### WHAT IS BEING ASKED
For the word "option", find each line in the entries where it occurs and copy that line.

### Stored data
Segment Open

(** One call of [client.chat.completions.create] on an endpoint that
    tells what the sending number [sent] (from 0) of a request meets:
    what the call gives back, and how many times the request has been
    sent by then. *)
Fixpoint send (endpoint : nat -> Request -> Attempt) (retries_left sent : nat)
    (r : Request) {struct retries_left} : Response * nat :=
  match endpoint sent r with
  | Answered choices => (ChatCompletion choices, S sent)
  | Fatal msg => (Failure msg, S sent)
  | Retryable msg =>
      match retries_left with
      | O => (Failure msg, S sent)
      | S k => send endpoint k (S sent) r
      end
  end.

(** The provider of a world, as the client built by [_get_client] makes
    it from an endpoint. *)
Definition through_client (endpoint : nat -> Request -> Attempt)
  : list Request -> Request -> Response :=
  fun _ r => fst (send endpoint DEFAULT_MAX_RETRIES 0 r).

(** How many times the provider was sent a request for the calls of a
    log. *)
Definition requests_sent (endpoint : nat -> Request -> Attempt)
    (l : list Event) : nat :=
  sum_list_with (fun r => snd (send endpoint DEFAULT_MAX_RETRIES 0 r))
    (requests l).

Section Agent.
Variable cfg : Config.

(** [AwesomeListAgent._get_client]: OpenRouter if its key is set, else
    OpenAI if its key is set, else [ValueError]. *)
Definition _get_client : M Client :=
  if truthy (OPENROUTER_API_KEY cfg) then
    ret {| api_key := default "" (OPENROUTER_API_KEY cfg);
           base_url := Some OPENROUTER_BASE_URL |}
  else if truthy (OPENAI_API_KEY cfg) then
    ret {| api_key := default "" (OPENAI_API_KEY cfg); base_url := None |}
  else
    raise (ValueError "No API key provided for OpenAI or OpenRouter").

(** [AwesomeListAgent.__init__]: the model, then the client, then the
    two system prompts read from their files. *)
Definition __init__ (model_arg : option string) : M AwesomeListAgent :=
  let m := por model_arg (DEFAULT_MODEL cfg) in
  let* c := _get_client in
  let* creator := read_file_content (LIST_CREATOR_PROMPT_PATH cfg) in
  let* editor := read_file_content (LIST_EDITOR_PROMPT_PATH cfg) in
  ret {| model := m; client := c;
         creator_prompt := creator; editor_prompt := editor |}.

(** The [messages] argument of both methods. *)
Definition system_and_user (prompt user_input : string) : list Message :=
  [ {| role := "system"; content := prompt |};
    {| role := "user"; content := user_input |} ].

(** "Determine the example path", the first statement of [create_list]:
    a name that is given and not empty selects a file of the examples
    directory, which has to exist; otherwise the default example. *)
Definition example_path_of (example_name : option string) : M string :=
  match example_name with
  | Some (String c s) =>
      let example_path := path_div (EXAMPLES_DIR cfg) (String c s +:+ ".md") in
      let* present := path_exists example_path in
      if present then ret example_path
      else raise (ValueError ("Example '" +:+ String c s +:+ "' not found"))
  | _ => ret (DEFAULT_EXAMPLE_PATH cfg)
  end.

Segment Closed

### WRITTEN RESPONSE
Definition __init__ (model_arg : option string) : M AwesomeListAgent :=
Definition example_path_of (example_name : option string) : M string :=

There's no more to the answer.